### TASK TO CARRY OUT
What is needed is an exact printout of all the data.

○ ○ ○ ○ ○ ○ ○

(** * The PFS file driver ([driver_file.go]) and the PFS master ([master.go])

    A shallow embedding of the file-level operations of the PFS driver and of
    the master loop, together with the properties their specification states.

    The driver talks to collaborators (commit inspection, the commit store,
    the fileset storage, the auth server, the clock).  Every call to a
    collaborator is an event of type [Call]; a driver method is a program
    [Prog R], a finite tree of such calls, and [run] executes a program
    against an arbitrary environment [Env] that answers the calls while
    threading its own state.  [run] records the calls in the order they are
    made, so that a theorem can say which calls an operation makes, and in
    which order, before it returns. *)

From Stdlib Require Import String Ascii List ZArith Lia Bool Arith.
From Stdlib Require Import DecimalString Sorted.
From Stdlib Require DecimalPos DecimalZ.
From ITree Require ITree ITreeFacts Props.Leaf Events.State Events.StateFacts.
Import ListNotations.

Local Open Scope list_scope.
Local Open Scope string_scope.

(** ** Go strings

    A Go string is a sequence of bytes: a [string], one [ascii] per byte. *)

Module strings.

(** [strings.HasPrefix(s, prefix)]. *)
Definition HasPrefix (s prefix : string) : bool := String.prefix prefix s.

(** The last byte of a string, if it has one. *)
Fixpoint last_char (s : string) : option ascii :=
  match s with
  | EmptyString => None
  | String c EmptyString => Some c
  | String _ s' => last_char s'
  end.

(** [strings.HasSuffix(s, "/")]. *)
Definition HasSuffix_slash (s : string) : bool :=
  match last_char s with Some "/"%char => true | _ => false end.

(** Go's [a <= b] on strings: the bytes compared in order. *)
Definition le (a b : string) : Prop := String.leb a b = true.

End strings.

(** ** The protocol types the driver handles ([pfs], [index], [fileset]) *)

Module pfs.

Record Repo := mkRepo { Repo_Name : string }.

Record Commit := mkCommit { Commit_Repo : Repo; Commit_ID : string }.

Record File := mkFile { File_Commit : Commit; File_Path : string }.

(** [CommitInfo.Finished] is a pointer to a timestamp: [None] is Go's [nil]. *)
Record CommitInfo := mkCommitInfo {
  CommitInfo_Commit : Commit;
  CommitInfo_ParentCommit : option Commit;
  CommitInfo_Finished : option Z
}.

Record FileInfo := mkFileInfo { FileInfo_File : File }.

Inductive CommitState := CommitState_STARTED | CommitState_READY | CommitState_FINISHED.

End pfs.

Module auth.
Inductive Scope := Scope_NONE | Scope_READER | Scope_WRITER | Scope_OWNER.
End auth.

Module index.

(** An index entry: the path it describes, the tag of the write and whether
    the write is a deletion. *)
Record Index := mkIndex { Path : string; Tag : string; Deleted : bool }.

Inductive Option := WithPrefix (prefix : string).

End index.

(** ** Errors *)

(** An operand of a formatting call, kept unformatted. *)
Inductive fmt_arg :=
| arg_int (n : Z)
| arg_string (s : string).

(** Go's [error] values as the driver builds and inspects them.  The three
    [pfsserver] errors carry what the source puts in them; [errors_New] and
    [errors_Errorf] keep message, format and operands; [external] is an error
    made by a collaborator. *)
Inductive error :=
| ErrCommitFinished (c : pfs.Commit)
| ErrCommitNotFinished (c : pfs.Commit)
| ErrFileNotFound (f : pfs.File)
| errors_New (msg : string)
| errors_Errorf (format : string) (args : list fmt_arg)
| external (what : string).

(** A Go function returning [error] returns [status]: [None] is [nil]. *)
Definition status := option error.

(** A Go function returning [(T, error)]. *)
Inductive result (T : Type) :=
| Ok (v : T)
| Err (e : error).
Arguments Ok {T} v.
Arguments Err {T} e.

(** How a Go call ends: it returns or it panics. *)
Inductive Outcome (R : Type) :=
| Returned (r : R)
| Panicked (msg : string).
Arguments Returned {R} r.
Arguments Panicked {R} msg.

(** ** Filesets as the driver sees them *)

Module fileset.

Definition ID := string.

(** A file of a fileset: its index entry and its content. *)
Record File := mkFile { Index : index.Index; Content : string }.

(** A [FileSet] is what [Iterate] walks: the files in the order they are
    produced, and whether producing the next file after them panics (a
    reader wrapped by [NewIndexMapper] runs the mapping function while it is
    iterated, and that function may panic). *)
Record FileSet := mkFileSet { files : list File; panics : option string }.

Definition of_list (l : list File) : FileSet := mkFileSet l None.

(** Handles on the writers and the renewer the storage hands out. *)
Definition Writer := nat.
Definition UnorderedWriter := nat.

Inductive UnorderedWriterOption := WithRenewal (ttl : Z) (renewer : nat).

(** Modelled from the spec: [Storage.Open] with index options (the storage
    layer is not among the sources).  "Open(ids, options) returns a lazy,
    finite, lexicographically path-ordered sequence of merged index entries";
    a path-prefix option "narrows the initial read range": of the entries
    the filesets hold, the reader produces those every option admits. *)
Definition admits (o : index.Option) (p : string) : bool :=
  match o with index.WithPrefix pre => strings.HasPrefix p pre end.

(** Modelled from the spec: the entries a reader opened with [opts]
    produces, of the [entries] its filesets hold (see [admits]). *)
Definition narrow (opts : list index.Option) (entries : list File) : list File :=
  filter (fun f => forallb (fun o => admits o (index.Path (Index f))) opts) entries.
(** * Kaury Pi Hub: file transfer, chat relay and host metrics

    A shallow embedding of the four server programs of the repository:
    - the hub ([unnamed/part_000]): express file API plus WebSocket relay;
    - the relay ([server.js], first program): static server plus relay;
    - the ES-module monitor ([server/index.js]): [/api/system-info];
    - the CommonJS monitor ([server.js], second program): the same
      endpoint, later revision.

    The strings of the socket servers are modelled by [string], one
    [ascii] for one code unit; the file API holds file names and header
    values as the UTF-8 bytes of the JavaScript string (see [Files]).
    Effects (socket sends, file writes) are recorded as a trace of
    requests issued by the handlers. *)

From Stdlib Require Import ZArith QArith Qround String Ascii List Lia.
From Stdlib Require Import DecimalString DecimalPos DecimalZ.
From stdpp Require Import gmap strings list fin_maps.

Local Open Scope string_scope.
Local Open Scope list_scope.
Local Open Scope nat_scope.

Set Warnings "-register-all".

(** ** JavaScript values, as [JSON.parse] produces them *)

Module JS.

(** [JUndefined] is not a JSON value but is what a missing property
    reads as; it can reach the message list through [payload.message]. *)
Inductive jsval : Type :=
| JUndefined
| JNull
| JBool (b : bool)
| JNum (q : Q)
| JStr (s : string)
| JArr (items : list jsval)
| JObj (props : list (string * jsval)).

(** Abrupt or normal completion of an expression. *)
Inductive completion (A : Type) : Type :=
| Normal (a : A)
| Throw (err : string).
Arguments Normal {A} a.
Arguments Throw {A} err.

Definition TypeError : string := "TypeError".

○ ○ ○ ○ ○ ○ ○

### RESULT OF THIS TASK
(** * The PFS file driver ([driver_file.go]) and the PFS master ([master.go])

    A shallow embedding of the file-level operations of the PFS driver and of
    the master loop, together with the properties their specification states.

    The driver talks to collaborators (commit inspection, the commit store,
    the fileset storage, the auth server, the clock).  Every call to a
    collaborator is an event of type [Call]; a driver method is a program
    [Prog R], a finite tree of such calls, and [run] executes a program
    against an arbitrary environment [Env] that answers the calls while
    threading its own state.  [run] records the calls in the order they are
    made, so that a theorem can say which calls an operation makes, and in
    which order, before it returns. *)

From Stdlib Require Import String Ascii List ZArith Lia Bool Arith.
From Stdlib Require Import DecimalString Sorted.
From Stdlib Require DecimalPos DecimalZ.
From ITree Require ITree ITreeFacts Props.Leaf Events.State Events.StateFacts.
Import ListNotations.

Local Open Scope list_scope.
Local Open Scope string_scope.

(** ** Go strings

    A Go string is a sequence of bytes: a [string], one [ascii] per byte. *)

Module strings.

(** [strings.HasPrefix(s, prefix)]. *)
Definition HasPrefix (s prefix : string) : bool := String.prefix prefix s.

(** The last byte of a string, if it has one. *)
Fixpoint last_char (s : string) : option ascii :=
  match s with
  | EmptyString => None
  | String c EmptyString => Some c
  | String _ s' => last_char s'
  end.

(** [strings.HasSuffix(s, "/")]. *)
Definition HasSuffix_slash (s : string) : bool :=
  match last_char s with Some "/"%char => true | _ => false end.

(** Go's [a <= b] on strings: the bytes compared in order. *)
Definition le (a b : string) : Prop := String.leb a b = true.

End strings.

(** ** The protocol types the driver handles ([pfs], [index], [fileset]) *)

Module pfs.

Record Repo := mkRepo { Repo_Name : string }.

Record Commit := mkCommit { Commit_Repo : Repo; Commit_ID : string }.

Record File := mkFile { File_Commit : Commit; File_Path : string }.

(** [CommitInfo.Finished] is a pointer to a timestamp: [None] is Go's [nil]. *)
Record CommitInfo := mkCommitInfo {
  CommitInfo_Commit : Commit;
  CommitInfo_ParentCommit : option Commit;
  CommitInfo_Finished : option Z
}.

Record FileInfo := mkFileInfo { FileInfo_File : File }.

Inductive CommitState := CommitState_STARTED | CommitState_READY | CommitState_FINISHED.

End pfs.

Module auth.
Inductive Scope := Scope_NONE | Scope_READER | Scope_WRITER | Scope_OWNER.
End auth.

Module index.

(** An index entry: the path it describes, the tag of the write and whether
    the write is a deletion. *)
Record Index := mkIndex { Path : string; Tag : string; Deleted : bool }.

Inductive Option := WithPrefix (prefix : string).

End index.

(** ** Errors *)

(** An operand of a formatting call, kept unformatted. *)
Inductive fmt_arg :=
| arg_int (n : Z)
| arg_string (s : string).

(** Go's [error] values as the driver builds and inspects them.  The three
    [pfsserver] errors carry what the source puts in them; [errors_New] and
    [errors_Errorf] keep message, format and operands; [external] is an error
    made by a collaborator. *)
Inductive error :=
| ErrCommitFinished (c : pfs.Commit)
| ErrCommitNotFinished (c : pfs.Commit)
| ErrFileNotFound (f : pfs.File)
| errors_New (msg : string)
| errors_Errorf (format : string) (args : list fmt_arg)
| external (what : string).

(** A Go function returning [error] returns [status]: [None] is [nil]. *)
Definition status := option error.

(** A Go function returning [(T, error)]. *)
Inductive result (T : Type) :=
| Ok (v : T)
| Err (e : error).
Arguments Ok {T} v.
Arguments Err {T} e.

(** How a Go call ends: it returns or it panics. *)
Inductive Outcome (R : Type) :=
| Returned (r : R)
| Panicked (msg : string).
Arguments Returned {R} r.
Arguments Panicked {R} msg.

(** ** Filesets as the driver sees them *)

Module fileset.

Definition ID := string.

(** A file of a fileset: its index entry and its content. *)
Record File := mkFile { Index : index.Index; Content : string }.

(** A [FileSet] is what [Iterate] walks: the files in the order they are
    produced, and whether producing the next file after them panics (a
    reader wrapped by [NewIndexMapper] runs the mapping function while it is
    iterated, and that function may panic). *)
Record FileSet := mkFileSet { files : list File; panics : option string }.

Definition of_list (l : list File) : FileSet := mkFileSet l None.

(** Handles on the writers and the renewer the storage hands out. *)
Definition Writer := nat.
Definition UnorderedWriter := nat.

Inductive UnorderedWriterOption := WithRenewal (ttl : Z) (renewer : nat).

(** Modelled from the spec: [Storage.Open] with index options (the storage
    layer is not among the sources).  "Open(ids, options) returns a lazy,
    finite, lexicographically path-ordered sequence of merged index entries";
    a path-prefix option "narrows the initial read range": of the entries
    the filesets hold, the reader produces those every option admits. *)
Definition admits (o : index.Option) (p : string) : bool :=
  match o with index.WithPrefix pre => strings.HasPrefix p pre end.

(** Modelled from the spec: the entries a reader opened with [opts]
    produces, of the [entries] its filesets hold (see [admits]). *)
Definition narrow (opts : list index.Option) (entries : list File) : list File :=
  filter (fun f => forallb (fun o => admits o (index.Path (Index f))) opts) entries.
(** * Kaury Pi Hub: file transfer, chat relay and host metrics

    A shallow embedding of the four server programs of the repository:
    - the hub ([unnamed/part_000]): express file API plus WebSocket relay;
    - the relay ([server.js], first program): static server plus relay;
    - the ES-module monitor ([server/index.js]): [/api/system-info];
    - the CommonJS monitor ([server.js], second program): the same
      endpoint, later revision.

    The strings of the socket servers are modelled by [string], one
    [ascii] for one code unit; the file API holds file names and header
    values as the UTF-8 bytes of the JavaScript string (see [Files]).
    Effects (socket sends, file writes) are recorded as a trace of
    requests issued by the handlers. *)

From Stdlib Require Import ZArith QArith Qround String Ascii List Lia.
From Stdlib Require Import DecimalString DecimalPos DecimalZ.
From stdpp Require Import gmap strings list fin_maps.

Local Open Scope string_scope.
Local Open Scope list_scope.
Local Open Scope nat_scope.

Set Warnings "-register-all".

(** ** JavaScript values, as [JSON.parse] produces them *)

Module JS.

(** [JUndefined] is not a JSON value but is what a missing property
    reads as; it can reach the message list through [payload.message]. *)
Inductive jsval : Type :=
| JUndefined
| JNull
| JBool (b : bool)
| JNum (q : Q)
| JStr (s : string)
| JArr (items : list jsval)
| JObj (props : list (string * jsval)).

(** Abrupt or normal completion of an expression. *)
Inductive completion (A : Type) : Type :=
| Normal (a : A)
| Throw (err : string).
Arguments Normal {A} a.
Arguments Throw {A} err.

Definition TypeError : string := "TypeError".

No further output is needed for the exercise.